SVG envoy appeals for airport funding

SVG envoy appeals for airport funding
UN Ambassador Camillo Gonsalves.
Photo by Nelson A. King

St. Vincent and the Grenadines’ United Nations Ambassador, Camillo Gonsalves, on the night of May 16 appealed to nationals in New York to contribute financially towards completion of the country’s first international airport.

“You’ll be the very first beneficiaries of an international airport in St. Vincent and the Grenadines,” Gonsalves, the eldest son of Prime Minister Dr. Ralph Gonslaves, told a town hall meeting at the Friends of Crown Heights Educational Center in Brooklyn.

“What are you going to do? The wealthiest Vincentians in the entire world live in Brooklyn, New York. And, if you look at the facts, the smallest contributors to the international airport are in Brooklyn, New York,” he added.

“If you can pay taxes to Jet Blue (airline), Grantley Adams International Airport (in Barbados), and you can bring back a bottle of strong rum when you go home, I’m sure you can make a contribution,” continued the younger Gonsalves.

“What are you going to do to leave a tangible mark on the development of St. Vincent and the Grenadines?” he asked the large gathering, which included the CEO of the Argyle International Airport Development Company (IADC), Dr. Rudy Mathias .

“I’m hoping you’ll reach into your check books and make an honest contribution,” Gonsalves said. “I’m begging each and everyone of you to look into your hearts to build an international airport in St. Vincent and the Grenadines.” Before departing for Taiwan for the re-inauguration ceremony of its president, Prime Minister Gonsalves told reporters that plans for completion next year of the EC$652 million Argyle International Airport are on schedule.

He disclosed that all earthworks will be completed by mid-2013, adding that 75 percent of the earthworks on the runway, apron and taxiway were completed, as of May 12.

The prime minister said he had put together a “Coalition of the Willing,” including contributions from, among other countries, Taiwan, Trinidad and Tobago, Venezuela and Cuba, in constructing the international airport.

Camillo Gonsalves told the town hall meeting that US$50.00 each from 20,000 Vincentians living in Brooklyn, who return home annually for carnival, for example, will help significantly in the airport’s completion.

“I wish that the airport could have been built 20 years ago,” he said. “Today, we’re building the most important project in the history of St.
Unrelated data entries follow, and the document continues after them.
(* ===== verification/Scheduler.v ===== *)
(** * Scheduler: the run queues and the worker loop

    [scheduler.rs], [io/event_loop.rs], [io/sys/unix/epoll.rs] (the loop of
    [Selector::select]), [yield_now.rs] and the handles of [may_queue/src/spmc.rs], with the features
    [work_steal] and [io_timeout] (the default).  Each worker has a local queue, that
    other workers steal from, and a global queue, that any thread pushes to; after a push to the
    global queue the worker's eventfd is written.

    Coroutines are numbers.  One that is not running, queued or finished is in [outside]: stored in a
    waiter, from where whoever takes it schedules or runs it.  The queues are
    the lists that [MpscQueue] and [SpmcQueue] refine; their answers come from
    the event: how much a [bulk_pop] takes, and what [has_tasks] says, which may be
    wrong when it says yes ([Spmc.spmc_claimed_ahead]). *)

From stdpp Require Import base numbers list.
From Stdlib Require Import ZArith Lia ZifyNat.
From S2P Require Import Prelude SpmcQueue.

Module Sched.

(** [schedule_global]: the coroutine is pushed to worker [id], then [id] is woken. *)
Inductive push := PNo | PGlobal (id co : nat) | PWake (id : nat).
(** A thread that runs a coroutine, or the [subscribe] or the [trigger] after its slice ([cur] is [None]). *)
Record runner := Runner { cur : option nat; pushing : push }.

Inductive SysEvent := EvWake | EvIo.
(** What [collect_global] returns to, what [run_coroutine] returns to. *)
Inductive cont := KSelect (evs : list SysEvent) | KWork.
Inductive back := BWork | BTimer.
(** A worker: in [epoll_wait]; at the rest of its events; in [collect_global];
    in [run_queued_tasks]; running; at the expired timers. *)
Inductive wpc :=
  | WWait | WEvents (evs : list SysEvent) | WBulk (k : cont) | WMove (v : list nat) (k : cont)
  | WPop | WHas | WSteal (i : nat) | WGot (v : list nat) (co : nat) | WRun (r : runner) (k : back) | WTimer.

(** [late]: history, something was put into the local queue after the last [run_queued_tasks]. *)
Record worker := Worker { local : list nat; global : list nat; evfd : nat; pc : wpc; late : bool }.
Record Scheduler := St {
  workers : list worker; exts : list runner; outside : list nat; finished : list nat; next_id : nat; NEXT_THREAD_ID : Z
}.

Definition new (n m : nat) : Scheduler := St (replicate n (Worker [] [] 0 WWait false)) (replicate m (Runner None PNo)) [] [] 0 0.

Definition set_pc (x : wpc) (w : worker) : worker := Worker (local w) (global w) (evfd w) x (late w).
Definition upd (i : nat) (f : worker -> worker) (s : Scheduler) : Scheduler :=
  St (alter f i (workers s)) (exts s) (outside s) (finished s) (next_id s) (NEXT_THREAD_ID s).
Definition set_ext (x : nat) (r : runner) (s : Scheduler) : Scheduler :=
  St (workers s) (<[x := r]> (exts s)) (outside s) (finished s) (next_id s) (NEXT_THREAD_ID s).
Definition set_outside (l : list nat) (s : Scheduler) : Scheduler :=
  St (workers s) (exts s) l (finished s) (next_id s) (NEXT_THREAD_ID s).
Definition finish (c : nat) (s : Scheduler) : Scheduler :=
  St (workers s) (exts s) (outside s) (finished s ++ [c]) (next_id s) (NEXT_THREAD_ID s).
Definition bump (s : Scheduler) : Scheduler :=
  St (workers s) (exts s) (outside s) (finished s) (next_id s) (Word.add (NEXT_THREAD_ID s) 1).
Definition fresh_id (s : Scheduler) : Scheduler :=
  St (workers s) (exts s) (outside s) (finished s) (S (next_id s)) (NEXT_THREAD_ID s).

(** ** Queues *)
(** [Local::push_back], by the worker itself. *)
Definition push_back (c : nat) (w : worker) : worker :=
  Worker (local w ++ [c]) (global w) (evfd w) (pc w) (match pc w with WRun _ BTimer => true | _ => late w end).
Definition push_global (c : nat) (w : worker) : worker := Worker (local w) (global w ++ [c]) (evfd w) (pc w) (late w).
(** [Selector::wakeup]. *)
Definition wakeup (w : worker) : worker := Worker (local w) (global w) (S (evfd w)) (pc w) (late w).
Definition set_local (l : list nat) (w : worker) : worker := Worker l (global w) (evfd w) (pc w) (late w).
Definition set_global (l : list nat) (w : worker) : worker := Worker (local w) l (evfd w) (pc w) (late w).

(** [schedule_with_id] and [schedule_global], [schedule_global_with_id]: the worker that gets the coroutine. *)
Definition schedule_with_id (id c : nat) (s : Scheduler) : Scheduler := upd id (push_back c) s.
Definition rem_euclid (id : Z) (s : Scheduler) : nat := Z.to_nat (id mod Z.of_nat (length (workers s))).

(** ** The worker *)

(** [Selector::select] until [epoll_wait] returns, with the events it reports (none at a
    timeout); the eventfd is reported only if it is readable. *)
Definition epoll_wait (evs : list SysEvent) (w : worker) : option worker :=
  match pc w with
  | WWait => if forallb (fun e => match e with EvWake => 0 <? evfd w | EvIo => true end) evs then Some (set_pc (WEvents evs) w) else None
  | _ => None
  end.
(** The loop over the events: a wakeup clears the eventfd and collects the global queue; an
    I/O event takes the coroutine it finds ([n] - 1 in [outside]), if any. *)
Definition select (i n : nat) (w : worker) (s : Scheduler) : option Scheduler :=
  match pc w with
  | WEvents [] => Some (upd i (set_pc WPop) s)
  | WEvents (EvWake :: evs) => Some (upd i (fun w => Worker (local w) (global w) 0 (WBulk (KSelect evs)) (late w)) s)
  | WEvents (EvIo :: evs) =>
      match n with
      | 0 => Some (upd i (set_pc (WEvents evs)) s)
      | S j =>
          match outside s !! j with
          | Some c => Some (schedule_with_id i c (upd i (set_pc (WEvents evs)) (set_outside (delete j (outside s)) s)))
          | None => None
          end
      end
  | _ => None
  end.
Definition return_to (k : cont) : wpc := match k with KSelect evs => WEvents evs | KWork => WHas end.
(** [collect_global]; a [bulk_pop] takes [n] coroutines of one block, none only from an empty queue. *)
Definition collect_global (n : nat) (w : worker) : option worker :=
  match pc w with
  | WBulk k =>
      match global w with
      | [] => Some (set_pc (return_to k) w)
      | _ => if (1 <=? n) && (n <=? Spmc.BLOCK_SIZE) then Some (set_pc (WMove (take n (global w)) k) (set_global (drop n (global w)) w)) else None
      end
  | WMove [] k => Some (set_pc (WBulk k) w)
  | WMove (c :: v) k => Some (push_back c (set_pc (WMove v k) w))
  | _ => None
  end.
Definition max_steal (s : Scheduler) : nat := Nat.min 3 (length (workers s) - 1).
(** [steal_into]: the last one of the batch is run, the others go to the local queue. *)
Definition steal_into (i target n : nat) (s : Scheduler) : option Scheduler :=
  match workers s !! target with
  | Some v =>
      let l := take n (local v) in
      match last l with
      | Some c => Some (upd i (set_pc (WGot (removelast l) c)) (upd target (set_local (drop n (local v))) s))
      | None => None
      end
  | None => None
  end.
(** [run_queued_tasks]; [n]: the answer of [has_tasks], what the victim's [bulk_pop] takes. *)
Definition run_queued_tasks (i n : nat) (w : worker) (s : Scheduler) : option Scheduler :=
  match pc w with
  | WPop =>
      match local w with
      | c :: l => Some (upd i (fun w => set_pc (WRun (Runner (Some c) PNo) BWork) (set_local l w)) s)
      | [] => Some (upd i (set_pc (WBulk KWork)) s)
      end
  | WHas =>
      if 0 <? n then Some (upd i (set_pc WPop) s)
      else match local w with [] => Some (upd i (set_pc (WSteal 0)) s) | _ => None end
  | WSteal j =>
      if j <? max_steal s then
        if (0 <? n) && (n <=? Spmc.BLOCK_SIZE) then steal_into i ((i + j + 1) mod length (workers s)) n s else Some (upd i (set_pc (WSteal (S j))) s)
      else Some (upd i (fun w => Worker (local w) (global w) (evfd w) WTimer false) s)
  | WGot (c :: v) co => Some (upd i (fun w => push_back c (set_pc (WGot v co) w)) s)
  | WGot [] co => Some (upd i (set_pc (WRun (Runner (Some co) PNo) BWork)) s)
  | _ => None
  end.
(** [schedule_timer]: the handler of an expired I/O timeout runs its coroutine on the
    spot; then the loop comes back to [epoll_wait]. *)
Definition schedule_timer (i n : nat) (w : worker) (s : Scheduler) : option Scheduler :=
  match pc w with
  | WTimer =>
      match n with
      | 0 => Some (upd i (set_pc WWait) s)
      | S j =>
          match outside s !! j with
          | Some c => Some (upd i (set_pc (WRun (Runner (Some c) PNo) BTimer)) (set_outside (delete j (outside s)) s))
          | None => None
          end
      end
  | WRun (Runner None PNo) k => Some (upd i (set_pc (match k with BWork => WPop | BTimer => WTimer end)) s)
  | _ => None
  end.

(** ** Threads that run coroutines: workers, and others (the timer thread, threads of the program) *)
Inductive actor := Wk (i : nat) | Ext (x : nat).
Definition runner_of (a : actor) (s : Scheduler) : option runner :=
  match a with
  | Wk i => match workers s !! i with Some w => match pc w with WRun r _ => Some r | _ => None end | None => None end
  | Ext x => exts s !! x
  end.
Definition set_runner (a : actor) (r : runner) (s : Scheduler) : Scheduler :=
  match a with
  | Wk i => upd i (fun w => set_pc (match pc w with WRun _ k => WRun r k | x => x end) w) s
  | Ext x => set_ext x r s
  end.
Definition schedule_global (c : nat) (a : actor) (r : runner) (s : Scheduler) : Scheduler :=
  set_runner a (Runner (cur r) (PGlobal (rem_euclid (NEXT_THREAD_ID s) s) c)) (bump s).
Definition schedule_global_with_id (c : nat) (id : Z) (a : actor) (r : runner) (s : Scheduler) : Scheduler :=
  set_runner a (Runner (cur r) (PGlobal (rem_euclid id s) c)) s.
(** [WORKER_ID] decides. *)
Definition schedule (c : nat) (a : actor) (r : runner) (s : Scheduler) : Scheduler :=
  match a with Wk i => schedule_with_id i c s | Ext _ => schedule_global c a r s end.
Vincent and the Grenadines.”

Gonsalves added that “it’s not feasible to build a dynamic tourism product without an international airport.”

Vaughan Toney, CEO and president of the Friends of Crown Heights Educational Center, and an ardent supporter of the international airport project, also urged his compatriots to dig deep into their pockets and support the initiative.

“Our prime minister travels all over the world asking other people to assist us to realize our dream,” he told the town hall meeting.

“My question to you is: What are you doing, as Vincentians, to assist with this project?” he asked.

“If we are not for ourselves, then who should be for us?” he continued.

“And so I leave the words of another inspiration politician, John Fitzgerald Kennedy (late U.S. president): ‘Ask not what your country can do for you. Ask what you can do for your country,’” Toney said.

IADC officials said dozens of Vincentian nationals, “who have lived most of their working lives outside St. Vincent and the Grenadines, have returned home and are continuing to make a contribution to the development of their homeland “through tangible support to the construction of the Argyle International Airport.”

“The nationals who continue to travel frequently to and from St. Vincent and the Grenadines say they are fed up of the treatment meted out to them at neighboring international airports,” said the IADC in a statement.

“They are, therefore, determined to see an end to this type of treatment through the construction of the Argyle International Airport; and, in so doing, they are ‘putting their money where their mouths are,’” it added.